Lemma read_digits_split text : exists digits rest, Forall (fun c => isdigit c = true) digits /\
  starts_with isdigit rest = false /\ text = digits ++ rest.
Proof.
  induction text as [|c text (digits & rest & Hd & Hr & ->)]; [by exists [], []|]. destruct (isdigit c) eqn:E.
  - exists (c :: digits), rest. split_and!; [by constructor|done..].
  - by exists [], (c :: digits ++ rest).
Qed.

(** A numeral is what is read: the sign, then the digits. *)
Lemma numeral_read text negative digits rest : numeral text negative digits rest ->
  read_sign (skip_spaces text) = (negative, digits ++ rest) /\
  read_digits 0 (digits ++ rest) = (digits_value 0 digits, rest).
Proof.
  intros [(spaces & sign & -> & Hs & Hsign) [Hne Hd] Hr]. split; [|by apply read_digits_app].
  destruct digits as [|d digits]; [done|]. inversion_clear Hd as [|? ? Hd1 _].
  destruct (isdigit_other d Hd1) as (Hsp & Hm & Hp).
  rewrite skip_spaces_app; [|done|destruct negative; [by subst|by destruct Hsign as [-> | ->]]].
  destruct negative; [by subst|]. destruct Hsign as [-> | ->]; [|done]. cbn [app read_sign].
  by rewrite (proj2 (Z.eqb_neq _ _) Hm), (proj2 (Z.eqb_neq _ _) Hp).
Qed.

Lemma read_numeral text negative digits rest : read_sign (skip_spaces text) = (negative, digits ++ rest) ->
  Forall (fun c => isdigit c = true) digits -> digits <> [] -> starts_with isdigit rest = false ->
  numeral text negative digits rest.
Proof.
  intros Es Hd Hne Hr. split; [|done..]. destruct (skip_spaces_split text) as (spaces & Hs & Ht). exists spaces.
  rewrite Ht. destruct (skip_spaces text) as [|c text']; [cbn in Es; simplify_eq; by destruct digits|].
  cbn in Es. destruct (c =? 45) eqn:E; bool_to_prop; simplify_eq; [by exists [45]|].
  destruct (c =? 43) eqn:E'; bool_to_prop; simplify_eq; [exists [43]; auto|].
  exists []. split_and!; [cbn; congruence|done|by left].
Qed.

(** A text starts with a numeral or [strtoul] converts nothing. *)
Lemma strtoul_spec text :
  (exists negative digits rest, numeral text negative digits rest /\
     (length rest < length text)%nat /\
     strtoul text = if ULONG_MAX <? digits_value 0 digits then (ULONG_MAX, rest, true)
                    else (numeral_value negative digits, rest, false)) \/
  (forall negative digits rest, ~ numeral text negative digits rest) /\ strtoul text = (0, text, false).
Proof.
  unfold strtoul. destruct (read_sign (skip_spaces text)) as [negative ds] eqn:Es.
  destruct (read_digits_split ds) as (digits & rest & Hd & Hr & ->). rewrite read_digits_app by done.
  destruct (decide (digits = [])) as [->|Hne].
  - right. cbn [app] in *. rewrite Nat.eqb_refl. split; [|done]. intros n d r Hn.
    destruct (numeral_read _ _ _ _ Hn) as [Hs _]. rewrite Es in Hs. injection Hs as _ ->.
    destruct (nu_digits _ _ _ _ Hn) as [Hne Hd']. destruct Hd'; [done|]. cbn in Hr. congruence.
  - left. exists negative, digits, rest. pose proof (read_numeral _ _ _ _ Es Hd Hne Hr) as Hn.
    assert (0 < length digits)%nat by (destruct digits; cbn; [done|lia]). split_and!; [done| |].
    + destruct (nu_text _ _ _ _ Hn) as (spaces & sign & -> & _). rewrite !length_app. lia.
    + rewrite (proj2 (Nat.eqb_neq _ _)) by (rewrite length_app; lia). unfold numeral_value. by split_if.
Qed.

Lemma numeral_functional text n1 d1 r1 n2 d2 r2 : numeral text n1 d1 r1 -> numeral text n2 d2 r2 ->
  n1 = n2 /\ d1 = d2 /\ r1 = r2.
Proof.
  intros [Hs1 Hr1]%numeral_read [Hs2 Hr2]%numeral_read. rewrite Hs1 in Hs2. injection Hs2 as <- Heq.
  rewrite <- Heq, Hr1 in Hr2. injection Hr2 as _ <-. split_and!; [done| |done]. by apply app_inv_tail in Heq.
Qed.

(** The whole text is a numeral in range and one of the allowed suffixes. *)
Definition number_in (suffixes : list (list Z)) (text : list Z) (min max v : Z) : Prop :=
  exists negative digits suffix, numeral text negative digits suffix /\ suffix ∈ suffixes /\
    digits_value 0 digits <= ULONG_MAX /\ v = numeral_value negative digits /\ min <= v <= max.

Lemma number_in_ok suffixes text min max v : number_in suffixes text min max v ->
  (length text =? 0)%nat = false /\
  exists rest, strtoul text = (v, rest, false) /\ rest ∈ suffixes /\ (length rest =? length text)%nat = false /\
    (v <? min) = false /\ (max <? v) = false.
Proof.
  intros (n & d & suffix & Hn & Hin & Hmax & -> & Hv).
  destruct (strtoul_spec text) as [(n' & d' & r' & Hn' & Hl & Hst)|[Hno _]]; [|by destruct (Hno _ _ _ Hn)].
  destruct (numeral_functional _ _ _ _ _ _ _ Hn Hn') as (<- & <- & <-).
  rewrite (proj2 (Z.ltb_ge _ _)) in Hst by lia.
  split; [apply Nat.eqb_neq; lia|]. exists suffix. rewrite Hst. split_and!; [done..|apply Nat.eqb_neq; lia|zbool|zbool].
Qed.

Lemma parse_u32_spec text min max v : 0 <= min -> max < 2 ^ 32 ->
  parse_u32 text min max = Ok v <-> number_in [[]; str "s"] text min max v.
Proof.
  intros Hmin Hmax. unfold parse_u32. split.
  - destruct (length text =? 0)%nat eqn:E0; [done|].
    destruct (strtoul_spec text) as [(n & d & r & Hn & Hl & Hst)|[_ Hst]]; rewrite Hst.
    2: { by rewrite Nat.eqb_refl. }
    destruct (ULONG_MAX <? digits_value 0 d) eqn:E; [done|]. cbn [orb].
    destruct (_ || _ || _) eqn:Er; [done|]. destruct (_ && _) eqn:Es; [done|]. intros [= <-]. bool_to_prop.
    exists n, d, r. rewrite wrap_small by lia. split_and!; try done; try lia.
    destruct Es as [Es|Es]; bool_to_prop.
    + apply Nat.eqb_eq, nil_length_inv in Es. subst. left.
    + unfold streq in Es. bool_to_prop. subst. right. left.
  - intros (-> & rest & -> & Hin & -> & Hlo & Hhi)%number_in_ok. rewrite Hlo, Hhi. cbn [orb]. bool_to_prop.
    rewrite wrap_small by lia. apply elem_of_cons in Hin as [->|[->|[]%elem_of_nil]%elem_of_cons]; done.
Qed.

==*==

→ **Exercise**: Scan the entries for the word "then". Report each line that has it.

→ **Your response**:
(** A numeral is what is read: the sign, then the digits. *)
     strtoul text = if ULONG_MAX <? digits_value 0 digits then (ULONG_MAX, rest, true)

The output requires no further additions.